軽い耐糖能障は多い
軽い糖尿病や境界型糖尿病で薬はまだ飲んでいない人、こんな軽い耐糖能障害(糖の代謝異常)の人は中年以後では非常に多いと考えられます。
その人たちが自分の病気を判断するとき、血糖値とヘモグロビンA1C(HbA1c)をどう見たらよいのか困っている人が多いのではないかと推測します。
今日はそんな人々のためにこの二つの指標について考え方をお話します。
糖尿病の管理指標は「血糖値」が基本
糖尿病は血液中の糖が多すぎるのが病気の本質です。ですから血液中の血糖値を測定してその値を見るのが評価の基本です。
この血糖値は体の中では分単位で変動していますから食物の何を、いつ、どれくらい食べたかによって大きく変動します。
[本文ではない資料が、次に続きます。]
(** * umsgpack_conn: length-prefixed framing over a socket

    A shallow embedding of [umsgpack_conn.py] (the packer, the receive loop of
    [ConnectionHandler.run] and the [Server] life cycle) together with the
    properties of the framing protocol.

    Conventions of the embedding.
    - The module is Python 2 code ([data = ''] is concatenated with what
      [recv] returns, [setDaemon]): a [str] is a byte string, modelled as
      [list byte].
    - Python integers are unbounded: they are [Z].
    - An exception is a value of [exn]; a call that may raise returns a
      [result].
    - [assert] statements are live (the interpreter runs without [-O]). *)

From Stdlib Require Import ZArith List Bool Lia Arith.
From Stdlib Require Import Strings.Byte.
Import ListNotations.

Local Open Scope Z_scope.

(** ** Byte strings *)

Abbreviation bytes := (list byte) (only parsing).

(** [s.__len__()] *)
Definition len (s : bytes) : Z := Z.of_nat (length s).

(** [s[:n]] and [s[n:]] for an index [n >= 0] (the only ones the module
    computes). *)
Definition slice_to (n : Z) (s : bytes) : bytes := firstn (Z.to_nat n) s.
Definition slice_from (n : Z) (s : bytes) : bytes := skipn (Z.to_nat n) s.

(** Truth value of a byte string: [not s] holds for the empty string only. *)
Definition is_empty (s : bytes) : bool :=
  match s with [] => true | _ :: _ => false end.

Definition Z_of_byte (b : byte) : Z := Z.of_N (Byte.to_N b).

Definition byte_of_Z (z : Z) : byte :=
  match Byte.of_N (Z.to_N (Z.land z 255)) with
  | Some b => b
  | None => x00
  end.

(** ** Exceptions *)

Inductive exn : Type :=
| AssertionError      (* a failed [assert] *)
| StructError         (* [struct.error] *)
| AttributeError      (* attribute lookup on an object that lacks it *)
| SocketError         (* [socket.error] of the transport *)
| OtherError.         (* anything raised by a collaborator *)

Inductive result (A : Type) : Type :=
| Ok (a : A)
| Raise (e : exn).
Arguments Ok {A} a.
Arguments Raise {A} e.

Definition bind {A B} (r : result A) (k : A -> result B) : result B :=
  match r with
  | Ok a => k a
  | Raise e => Raise e
  end.

Notation "x <- r ;; k" := (bind r (fun x => k))
  (at level 61, r at next level, right associativity).

(** ** Module constants *)

Definition BUFFER_SIZE : Z := 1024 * 8.
Definition MAX_INT32 : Z := 2147483647.

(** ** [struct.pack("<I", n)] and [struct.unpack("<I", s)[0]] *)

(** The four low bytes of [n], least significant first. *)
Definition le32 (n : Z) : bytes :=
  [ byte_of_Z n;
    byte_of_Z (Z.shiftr n 8);
    byte_of_Z (Z.shiftr n 16);
    byte_of_Z (Z.shiftr n 24) ].

(** [struct.error] when [n] is not a 32-bit unsigned value. *)
Definition struct_pack_I (n : Z) : result bytes :=
  if (0 <=? n) && (n <? 2 ^ 32) then Ok (le32 n) else Raise StructError.

(** [struct.error] unless [s] has exactly four bytes. *)
Definition struct_unpack_I (s : bytes) : result Z :=
  match s with
  | [b0; b1; b2; b3] =>
      Ok (Z.lor (Z_of_byte b0)
         (Z.lor (Z.shiftl (Z_of_byte b1) 8)
         (Z.lor (Z.shiftl (Z_of_byte b2) 16)
                (Z.shiftl (Z_of_byte b3) 24))))
  | _ => Raise StructError
  end.

(** The number a byte string denotes when read least significant byte first
    (the wire format's meaning of a length prefix). *)
Fixpoint le_value (s : bytes) : Z :=
  match s with
  | [] => 0
  | b :: s' => Z_of_byte b + 256 * le_value s'
  end.

(** ** [UMsgPacker.pack_obj] *)

Section UMsgPacker.

(** The external codec: [umsgpack.packb(obj)]. *)
Variable Obj : Type.
Variable packb : Obj -> result bytes.

Definition pack_obj (obj : Obj) : result bytes :=
  msg <- packb obj ;;
  if len msg <? MAX_INT32 then
    msg_len_in_bytes <- struct_pack_I (len msg) ;;
    Ok (msg_len_in_bytes ++ msg)
  else Raise AssertionError.

End UMsgPacker.

Arguments pack_obj {Obj} packb obj.

(** The frame of a message that is already serialized: [pack_obj] with the
    identity codec. *)
Definition frame (msg : bytes) : result bytes := pack_obj (@Ok bytes) msg.

(** Messages framed back to back into one byte string. *)
Fixpoint frames (msgs : list bytes) : result bytes :=
  match msgs with
  | [] => Ok []
  | msg :: msgs' =>
      f <- frame msg ;;
      rest <- frames msgs' ;;
      Ok (f ++ rest)
  end.

(** ** [ConnectionHandler.run]: the receive loop *)

(** What the loop is doing when it stops being followed. *)
Inductive control : Type :=
| Exit                (* the inner [while] condition became false *)
| Return              (* the [return] of line 281 *)
| Raising (e : exn)   (* an exception propagates out of [run] *)
| NoFuel.             (* still running when the fuel ran out *)

Section ConnectionHandler.

(** The transport behind [self.connection]: [Conn] is the state of the
    socket and of its peer, [recv c bufsize] is one call of
    [self.connection.recv(bufsize)] and [close c] one call of
    [self.connection.close()]. *)
Variable Conn : Type.
Variable recv : Conn -> Z -> result bytes * Conn.
Variable close : Conn -> result unit * Conn.

(** [self._handle_msg(msg)]: [umsgpack.unpackb] followed by the
    application's [_handle_decoded]; either may raise. *)
Variable _handle_msg : bytes -> result unit.

(** The local variables of [run], the socket, and two ghost fields: the
    arguments [_handle_msg] was called with, oldest first, and the number
    of calls of [self.connection.close()]. *)
Record run_state : Type := mk_run_state {
  connection : Conn;
  data : bytes;
  number_of_bytes : Z;
  delivered : list bytes;
  closes : nat
}.

Definition with_connection (c : Conn) (s : run_state) : run_state :=
  mk_run_state c (data s) (number_of_bytes s) (delivered s) (closes s).

Definition with_locals (d : bytes) (n : Z) (s : run_state) : run_state :=
  mk_run_state (connection s) d n (delivered s) (closes s).

(** Lines 264-267 and 288-291: the first four bytes give the size of the
    message, the rest is kept. *)
Definition read_number_of_bytes (s : run_state) : result run_state :=
  n <- struct_unpack_I (slice_to 4 (data s)) ;;
  if 0 <=? n
  then Ok (with_locals (slice_from 4 (data s)) n s)
  else Raise AssertionError.

(** Line 270: [not data or number_of_bytes == 0 or
    data.__len__() < number_of_bytes]. *)
Definition must_receive (s : run_state) : bool :=
  is_empty (data s)
  || (number_of_bytes s =? 0)
  || (len (data s) <? number_of_bytes s).

(** Lines 270-294: the inner [while].  One unit of fuel is one call of
    [recv]. *)
Fixpoint receive (fuel : nat) (s : run_state) : control * run_state :=
  if must_receive s then
    match fuel with
    | O => (NoFuel, s)
    | S fuel' =>
        match recv (connection s) BUFFER_SIZE with
        | (Raise _, c) => (Return, with_connection c s)
        | (Ok rec, c) =>
            let s := with_connection c s in
            let s := with_locals (data s ++ rec) (number_of_bytes s) s in
            if (number_of_bytes s =? 0) && (4 <=? len (data s)) then
              match read_number_of_bytes s with
              | Ok s => receive fuel' s
              | Raise e => (Raising e, s)
              end
            else receive fuel' s
        end
    end
  else (Exit, s).

(** Lines 261-299: the outer [while True].  One unit of fuel is one
    iteration; the inner loop of an iteration gets what is left. *)
Fixpoint loop (fuel : nat) (s : run_state) : control * run_state :=
  match fuel with
  | O => (NoFuel, s)
  | S fuel' =>
      let top :=
        if (number_of_bytes s =? 0) && (4 <=? len (data s))
        then read_number_of_bytes s
        else Ok s in
      match top with
      | Raise e => (Raising e, s)
      | Ok s =>
          match receive fuel' s with
          | (Exit, s) =>
              let msg := slice_to (number_of_bytes s) (data s) in
              let s := with_locals (slice_from (number_of_bytes s) (data s)) 0 s in
              let s := mk_run_state (connection s) (data s) (number_of_bytes s)
                                    (delivered s ++ [msg]) (closes s) in
              match _handle_msg msg with
              | Ok _ => loop fuel' s
              | Raise e => (Raising e, s)
              end
          | stopped => stopped
          end
      end
  end.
血糖値を評価するといっても食べた物の摂取条件を詳しく知らないと、値を正しく評価することができません。
そこで面倒ですが、食べ物の条件を一定にした空腹時血糖が血糖管理の目安に採用されました。空腹時とは夕食後から水以外は何も飲み食いせず、翌朝食事前に測った血糖値のことです。
これはこれで一つの重要な意味があります。しかし多忙な患者さんがいつもこの条件で測れるとは限りません。
「隠れ糖尿病」は、空腹時血糖が正常
空腹時血糖がほぼ正常なのに食後の血糖値は急上昇している人が少なくないことが分かっています。このような軽い耐糖能障害でも、食後高血糖によって血管障害が進行し狭心症や心筋梗塞などの心臓の重大な病気になり易いこともわかってきました。
こんなタイプを「隠れ糖尿病」と言っていいかも知れません。こんな人は病院で食後4~5時間の血糖値(空腹時血糖に近い)を何度測っても正常値しか現れず一見して何の問題もないように思われてしまいます。
この段階でも本来なら始めるべき対策はあるのですが、知らずにその機会を逃してしまいます。結果として近い将来の狭心症や心筋梗塞の発症を許してしまうことになります。
「隠れ糖尿病」は食後1~2時間の血糖値で分かる
中程度以上の糖尿病は血糖値やHbA1cの測定ですぐに分かります。そんな人はここでは問題にしません。注目するのは健康管理の自覚を持ち常に自分の健康をしっかり維持し病気発症を未然に防ぎ生涯健康を実現したいと希望している人々です。
このような人々にとって糖尿病予防の重要な点は空腹時血糖は正常でありながら、食後は高血糖の軽い耐糖能障害(隠れ糖尿病)を見逃さないことです。
まだ軽いこの時期にあっても適切な糖尿病対策を直ちに始めることです。そのためには少し面倒でも、食後1~2時間を目安にした血糖値を観察していくことです。
HbA1cの役割
HbA1cも糖尿病の管理に欠かすことができない大切な指標です。しかし上述した軽い耐糖能障害なら、私たちの経験では耐糖能障害の重さとHbA1c値との関係が必ずしも比例しないケースが珍しくないことです。
明らかな糖尿病でありながらHbA1cはそう高くない場合、反対にHbA1cが高くて注目したら血糖値や負荷血糖検査ではそれほど悪くないケースなど血糖値との乖離です。
こんなケースが結構ありますので軽い耐糖能障害の患者なら、HbA1cの値だけで糖尿病の程度を判断するのは避けた方が良いと思います。
糖尿病の重さの判断基準は食後血糖値や負荷血糖検査が良いと思います。